= Samuel Gelfan =

Samuel Gelfan (16 January 1903, Russian Empire – 16 March 1975, Ossining, New York) was an American professor of neurophysiology. He was a Guggenheim Fellow for the academic year 1932–1933.

==Education and career==
Gelfan graduated from the University of California at Los Angeles (UCLA) with A.B. in 1925 and Ph.D. in 1927. There he was a teaching fellow in biology from 1925 to 1927. He was from 1928 to 1930 a Donnelly Research Fellow at the University of Chicago and from 1930 to 1932 an assistant professor of physiology and pharmacology at the University of Alberta. For the academic year 1932–1933 he investigated muscle fibre physiology with Edgar D. Adrian at the University of Cambridge.

During the late 1930s Gelfan was a physiologist at the College of Medicine of the University of Illinois at Chicago. At the Columbia University College of Physicians and Surgeons he was an associate professor of physiology before he joined the faculty of the Yale School of Medicine. From 1946 to 1952 he was at Yale, where he became director of the aeromedical unit.
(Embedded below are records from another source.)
(* ===== verification/OrderIndependence.v ===== *)
(** * The order of map iteration does not matter

    Every node runs the machines on its own, and Go's map iteration order
    differs from run to run. This file compares the machines under two orders:
    states, payloads and errors are the same, and so are the answers, up to the
    order of the entries of one status list. *)

From S2P Require Import Prelude GoFsm Requests Payload FsmPool.
From S2P Require Import SignatureProposal DkgProposal SigningProposal StateMachines.

(** ** Equivalence of answers *)

Definition same_data (d1 d2 : RespData) : Prop :=
  match d1, d2 with
  | RdStatuses l1, RdStatuses l2 => l1 ≡ₚ l2
  | _, _ => d1 = d2
  end.

#[export] Instance same_data_refl : Reflexive same_data.
Proof. intros []; simpl; reflexivity. Qed.

Definition same_response (r1 r2 : Response RespData) : Prop :=
  rs_State r1 = rs_State r2 ∧ option_Forall2 same_data (rs_Data r1) (rs_Data r2).

#[export] Instance same_response_refl : Reflexive same_response.
Proof. intros r. split; [done|]. reflexivity. Qed.

(** Two computations both panic, for the same reason, or return related
    results. *)
Definition same_go {A B} (R : A → B → Prop) (x : Go A) (y : Go B) : Prop :=
  match x, y with
  | Ret a, Ret b => R a b
  | Panic w1, Panic w2 => w1 = w2
  | _, _ => False
  end.

Lemma same_go_refl {A} (R : A → A → Prop) `{!Reflexive R} x : same_go R x x.
Proof. destruct x; simpl; reflexivity. Qed.

Lemma same_go_bind {A1 A2 B1 B2} (R : A1 → A2 → Prop) (Q : B1 → B2 → Prop) x y k1 k2 :
  same_go R x y → (∀ a b, R a b → same_go Q (k1 a) (k2 b)) → same_go Q (x ≫= k1) (y ≫= k2).
Proof. destruct x, y; simpl; auto; intros; by try congruence. Qed.

(** What a callback returns. *)
Definition same_ret {P} (x y : P * CbRet RespData) : Prop :=
  x.1 = y.1 ∧ x.2.1.1 = y.2.1.1 ∧ option_Forall2 same_data x.2.1.2 y.2.1.2 ∧ x.2.2 = y.2.2.

#[export] Instance same_ret_refl {P} : Reflexive (same_ret (P := P)).
Proof. intros [p [[o d] e]]. split_and!; try done. Qed.

(** What a step returns: state, payload, answer and error. *)
Definition same_result {P} (x y : State * P * (option (Response RespData) * option error)) : Prop :=
  x.1 = y.1 ∧ option_Forall2 same_response x.2.1 y.2.1 ∧ x.2.2 = y.2.2.

Section steps.
Context {P A : Type} (events : list EventDesc)
  (cbs1 cbs2 : list (Event * Callback P A RespData)).
Hypothesis Hcbs : ∀ e args p, same_go same_ret (call cbs1 e args p) (call cbs2 e args p).

Lemma spec_auto_same s args p d1 d2 :
  option_Forall2 same_data d1 d2 →
  same_go (fun x y => x.1 = y.1 ∧ same_response x.2.1 y.2.1 ∧ x.2.2 = y.2.2)
    (spec_auto events cbs1 s args p d1) (spec_auto events cbs2 s args p d2).
Proof.
  intros Hd. unfold spec_auto. destruct (find_auto events s) as [d|]; [|by split_and!; try split].
  eapply same_go_bind; [apply Hcbs|].
  intros [p1 [[out1 data1] err1]] [p2 [[out2 data2] err2]] (Hp & Ho & Hdata & He). simpl in *.
  subst. assert (option_Forall2 same_data (if data1 is Some _ then data1 else d1)
    (if data2 is Some _ then data2 else d2)) as Hd' by (destruct Hdata; [by constructor|done]).
  destruct err2; [by split_and!; try split|].
  destruct (find_desc events s (move_event (Name d) out2)); by split_and!; try split.
Qed.

Lemma spec_do_same s e args p :
  same_go same_result (spec_do events cbs1 s e args p) (spec_do events cbs2 s e args p).
Proof.
  unfold spec_do. destruct (find_desc events s e) as [d|]; [|by split_and!; try constructor].
  destruct (IsInternal d); [by split_and!; try constructor|].
  eapply same_go_bind; [apply Hcbs|].
  intros [p1 [[out1 data1] err1]] [p2 [[out2 data2] err2]] (Hp & Ho & Hdata & He). simpl in *.
  subst. destruct err2; [by split_and!; try (constructor; split)|].
  unfold finish. destruct (find_desc events s (move_event e out2)) as [d'|];
    [|by split_and!; try (constructor; split)].
  eapply same_go_bind; [by apply spec_auto_same|].
  intros [[s1 p1] [r1 e1]] [[s2 p2'] [r2 e2]] (Hsp & Hr & He). simpl in *. simplify_eq.
  split_and!; [done| |done]. by constructor.
Qed.
End steps.

(** Two lists of callbacks with the same names and equivalent functions. *)
Definition same_callbacks {P A} : relation (list (Event * Callback P A RespData)) :=
  Forall2 (fun x y => x.1 = y.1 ∧ ∀ e args p, same_go same_ret (x.2 e args p) (y.2 e args p)).

Lemma find_same {P A} (l1 l2 : list (Event * Callback P A RespData)) e args p :
  same_callbacks l1 l2 →
  same_go same_ret
    (match snd <$> List.find (fun ec => ec.1 =s? e) l1 with
     | Some callback => callback e args p | None => Ret (p, ("", None, None)) end)
    (match snd <$> List.find (fun ec => ec.1 =s? e) l2 with
     | Some callback => callback e args p | None => Ret (p, ("", None, None)) end).
Proof.
  induction 1 as [|[n1 c1] [n2 c2] l1 l2 [Hn Hc] _ IH]; [apply same_go_refl, _|].
  simpl in Hn. subst n2. simpl. destruct (n1 =s? e); [apply Hc|exact IH].
Qed.

Lemma call_same {P A} (cbs1 cbs2 : list (Event * Callback P A RespData)) e args p :
  same_callbacks cbs1 cbs2 → same_go same_ret (call cbs1 e args p) (call cbs2 e args p).
Proof. intros H. apply find_same. by apply Forall2_reverse. Qed.

(** ** Quorums *)

Section orders.
Context (o1 o2 : MapOrder).

Lemma range_empty {o : MapOrder} {V} : range (∅ : gmap Z V) = [].
Proof. apply Permutation_nil_r. rewrite range_perm, map_to_list_empty. done. Qed.

Lemma GetOrdered_order {X} (set_id : Z → X → X) q :
  @GetOrdered o1 X set_id q = @GetOrdered o2 X set_id q.
Proof. destruct q; [|done]. by rewrite !GetOrdered_spec. Qed.

(** ** Callbacks *)

(** Rewrite the loops of the first order into those of the second. *)
Lemma enroll_order q : foldl enroll ∅ (@range o1 _ _ _ _ q) = foldl enroll ∅ (@range o2 _ _ _ _ q).
Proof. by rewrite (@foldl_enroll_range o1), (@foldl_enroll_range o2). Qed.

Ltac same_branches :=
  repeat match goal with
  | |- ?x = ?x => reflexivity
  | |- context [@GetOrdered o1 ?X ?f ?q] => rewrite (@GetOrdered_order X f q)
  | |- context [foldl enroll ∅ (@range o1 _ _ _ _ ?q)] => rewrite (enroll_order q)
  | |- context [match ?x with _ => _ end] =>
      lazymatch x with context [match _ with _ => _ end] => fail | _ => idtac end;
      destruct x eqn:?; simpl
  end.

Lemma init_proposal_order e args p :
  @actionInitSignatureProposal o1 e args p = @actionInitSignatureProposal o2 e args p.
Proof. unfold actionInitSignatureProposal, payload, set_payload. act_run. same_branches. Qed.

Lemma init_dkg_order e args p : @actionInitDKGProposal o1 e args p = @actionInitDKGProposal o2 e args p.
Proof. unfold actionInitDKGProposal, payload, set_payload. act_run. same_branches. Qed.

Lemma start_signing_order {json : JSON (list SigningTask)} e args p :
  @actionStartSigningProposal o1 json e args p = @actionStartSigningProposal o2 json e args p.
Proof. unfold actionStartSigningProposal, payload, set_payload. act_run. same_branches. Qed.

(** The validations: without a payload they panic, with one they count. *)
Lemma validate_proposal_order e args p :
  same_go same_ret (@actionValidateSignatureProposal o1 e args p) (@actionValidateSignatureProposal o2 e args p).
Proof.
  destruct p as [p|]; [|apply same_go_refl, _].
  destruct (pay_SignatureProposalPayload p) as [c|] eqn:Hc.
  - destruct (sc_Quorum c) as [q|] eqn:Hq.
    + rewrite !(actionValidate_eq e args p c q) by done.
      destruct (SignatureConfirmation_IsExpired c); [apply same_go_refl, _|].
      destruct (qexists is_declined q); [apply same_go_refl, _|].
      destruct (_ <? _); [apply same_go_refl, _|].
      split_and!; try done. constructor. simpl. by rewrite !range_perm.
    + unfold actionValidateSignatureProposal, payload, SigQuorumCount. act_run. rewrite Hc. simpl.
      rewrite Hq. simpl. rewrite !range_empty. apply same_go_refl, _.
  - unfold actionValidateSignatureProposal, payload. act_run. rewrite Hc. done.
Qed.

Lemma validateAwait_order error confirmed next by_timeout by_error done respond e args p :
  error ≠ confirmed →
  @validateAwait o1 error confirmed next by_timeout by_error done respond e args p =
  @validateAwait o2 error confirmed next by_timeout by_error done respond e args p.
Proof.
  intros Hne. destruct p as [p|]; [|reflexivity].
  destruct (pay_DKGProposalPayload p) as [c|] eqn:Hc.
  - destruct (dc_Quorum c) as [q|] eqn:Hq.
    + by rewrite !(validateAwait_eq error confirmed next by_timeout by_error done respond e args p c q).
    + unfold validateAwait, payload, set_payload, DKGQuorumCount. act_run. rewrite Hc. simpl.
      rewrite Hq. simpl. by rewrite !range_empty.
  - unfold validateAwait, payload. act_run. by rewrite Hc.
Qed.

Lemma validate_masterkey_order e args p :
  @actionValidateDkgProposalAwaitMasterKey o1 e args p = @actionValidateDkgProposalAwaitMasterKey o2 e args p.
Proof.
  destruct p as [p|]; [|reflexivity]. destruct (pay_DKGProposalPayload p) as [c|] eqn:Hc.
  - destruct (dc_Quorum c) as [q|] eqn:Hq.
    + by rewrite !(validateMasterKey_eq e args p c q).
    + unfold actionValidateDkgProposalAwaitMasterKey, payload, set_payload, DKGQuorumCount. act_run.
      rewrite Hc. simpl. rewrite Hq. simpl. by rewrite !range_empty.
  - unfold actionValidateDkgProposalAwaitMasterKey, payload. act_run. by rewrite Hc.
Qed.

Lemma validate_signing_order e args p :
  @actionValidateSigningPartialSignsAwaitConfirmations o1 e args p =
  @actionValidateSigningPartialSignsAwaitConfirmations o2 e args p.
Proof.
  destruct p as [p|]; [|reflexivity]. destruct (pay_SigningProposalPayload p) as [c|] eqn:Hc.
  - destruct (nc_Quorum c) as [q|] eqn:Hq.
    + by rewrite !(validateSigning_eq e args p c q).
    + unfold actionValidateSigningPartialSignsAwaitConfirmations, payload, set_payload, SigningQuorumCount.
      act_run. rewrite Hc. simpl. rewrite Hq. simpl. by rewrite !range_empty.
  - unfold actionValidateSigningPartialSignsAwaitConfirmations, payload. act_run. by rewrite Hc.
Qed.
End orders.

(** ** Machines *)

Section machines.
Context (o1 o2 : MapOrder) {json : JSON (list SigningTask)}.

Lemma eq_same_go {A} (R : A → A → Prop) `{!Reflexive R} x y : x = y → same_go R x y.
Proof. intros ->. by apply same_go_refl. Qed.

Lemma stage_callbacks_same st : same_callbacks (@stage_callbacks o1 json st) (@stage_callbacks o2 json st).
Proof.
  destruct st; cbn [stage_callbacks];
    unfold SignatureProposal.callbacks, DkgProposal.callbacks, SigningProposal.callbacks;
    repeat (constructor; [split; [reflexivity|]; intros e args p; cbn [snd]|]);
    first [ apply same_go_refl, _
          | apply validate_proposal_order
          | apply eq_same_go; [apply _|];
            first [ apply init_proposal_order | apply init_dkg_order | apply start_signing_order
                  | apply validateAwait_order; done | apply validate_masterkey_order
                  | apply validate_signing_order ]
          | constructor ].
Qed.

(** C23. Two nodes whose maps iterate in different orders agree: on the same
    state, event, arguments and payload the machines reach the same state with
    the same payload and the same error, or panic alike, and answer the same up
    to the order of the entries in a list of statuses. *)
Theorem map_order_is_irrelevant st s e args p :
  ∃ f1 f2, @stage_New o1 json st = Ret f1 ∧ @stage_New o2 json st = Ret f2 ∧
    same_go (fun x y => currentState x.1.1 = currentState y.1.1 ∧ x.1.2 = y.1.2 ∧
                        option_Forall2 same_response x.2.1 y.2.1 ∧ x.2.2 = y.2.2)
      (Do (with_state f1 s) e args p) (Do (with_state f2 s) e args p).
Proof.
  destruct (@stage_New_ok o1 json st) as [f1 Hf1], (@stage_New_ok o2 json st) as [f2 Hf2].
  exists f1, f2. split; [exact Hf1|]. split; [exact Hf2|].
  pose proof (@stage_constructed o1 json st f1 Hf1) as Hc1. pose proof (@stage_constructed o2 json st f2 Hf2) as Hc2.
  rewrite (Do_refines_spec Hc1) by apply stage_autos_after.
  rewrite (Do_refines_spec Hc2) by apply stage_autos_after.
  eapply same_go_bind.
  - apply spec_do_same. intros e' args' p'. apply call_same, stage_callbacks_same.
  - intros [[s1 p1] [r1 e1]] [[s2 p2] [r2 e2]] (Hsp & Hr & He). simpl in *. by simplify_eq.
Qed.
End machines.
There he and his colleagues studied the mammalian response to high‐altitude flight and explosive decompression. He was a professor of neurophysiology in the department of neurology and neurosurgery of the New York Medical College (NYMC) from 1952 to 1973, when he retired. At NYMC he did research on spinal cord physiology with grants from the National Institutes of Health.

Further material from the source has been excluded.